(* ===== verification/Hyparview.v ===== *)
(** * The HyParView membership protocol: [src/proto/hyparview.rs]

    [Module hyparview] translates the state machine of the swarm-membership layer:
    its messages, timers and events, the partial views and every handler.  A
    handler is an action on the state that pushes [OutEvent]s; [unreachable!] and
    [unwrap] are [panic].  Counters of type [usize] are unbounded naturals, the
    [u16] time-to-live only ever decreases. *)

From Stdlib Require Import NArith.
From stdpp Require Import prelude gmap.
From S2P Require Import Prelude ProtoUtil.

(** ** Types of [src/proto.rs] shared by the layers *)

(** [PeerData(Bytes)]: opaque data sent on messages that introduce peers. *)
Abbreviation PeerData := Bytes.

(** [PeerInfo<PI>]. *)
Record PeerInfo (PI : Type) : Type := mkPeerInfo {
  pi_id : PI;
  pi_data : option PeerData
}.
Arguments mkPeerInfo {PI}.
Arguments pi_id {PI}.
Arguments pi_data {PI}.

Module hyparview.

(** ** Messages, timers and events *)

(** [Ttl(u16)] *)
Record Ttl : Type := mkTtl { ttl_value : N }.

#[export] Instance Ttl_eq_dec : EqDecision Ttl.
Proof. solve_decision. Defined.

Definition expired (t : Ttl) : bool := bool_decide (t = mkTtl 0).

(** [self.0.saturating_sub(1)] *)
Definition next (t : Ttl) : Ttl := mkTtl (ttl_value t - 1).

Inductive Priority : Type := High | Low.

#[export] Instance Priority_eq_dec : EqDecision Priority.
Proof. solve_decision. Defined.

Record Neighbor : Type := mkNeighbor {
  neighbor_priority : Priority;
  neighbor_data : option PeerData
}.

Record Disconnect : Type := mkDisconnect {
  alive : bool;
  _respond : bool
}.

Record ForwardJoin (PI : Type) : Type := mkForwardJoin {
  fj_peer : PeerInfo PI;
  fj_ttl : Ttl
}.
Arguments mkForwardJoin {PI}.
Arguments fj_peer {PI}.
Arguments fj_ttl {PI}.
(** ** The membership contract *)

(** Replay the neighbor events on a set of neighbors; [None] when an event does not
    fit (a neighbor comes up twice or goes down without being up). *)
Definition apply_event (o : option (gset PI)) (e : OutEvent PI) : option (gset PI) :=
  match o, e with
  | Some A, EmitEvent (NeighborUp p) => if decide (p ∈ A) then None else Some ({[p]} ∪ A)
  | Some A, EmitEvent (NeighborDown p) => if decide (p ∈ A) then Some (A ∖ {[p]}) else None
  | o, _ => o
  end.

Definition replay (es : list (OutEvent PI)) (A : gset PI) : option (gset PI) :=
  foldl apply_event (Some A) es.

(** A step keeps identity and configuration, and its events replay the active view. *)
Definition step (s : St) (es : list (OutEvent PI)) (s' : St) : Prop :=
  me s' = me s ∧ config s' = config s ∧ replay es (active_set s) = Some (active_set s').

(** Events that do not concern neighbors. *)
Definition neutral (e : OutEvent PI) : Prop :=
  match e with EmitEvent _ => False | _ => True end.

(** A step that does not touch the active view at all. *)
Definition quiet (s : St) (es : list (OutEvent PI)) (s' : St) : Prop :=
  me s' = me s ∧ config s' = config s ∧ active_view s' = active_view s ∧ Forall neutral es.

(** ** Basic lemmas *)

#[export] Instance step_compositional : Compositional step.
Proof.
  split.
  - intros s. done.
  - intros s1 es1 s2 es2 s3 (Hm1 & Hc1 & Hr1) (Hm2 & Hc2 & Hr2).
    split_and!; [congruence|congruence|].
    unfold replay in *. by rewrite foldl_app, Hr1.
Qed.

* [Problem requirements] In the records above, how many lines contain the word "handler"? Give the number alone.

* [Answer to the exercise] 2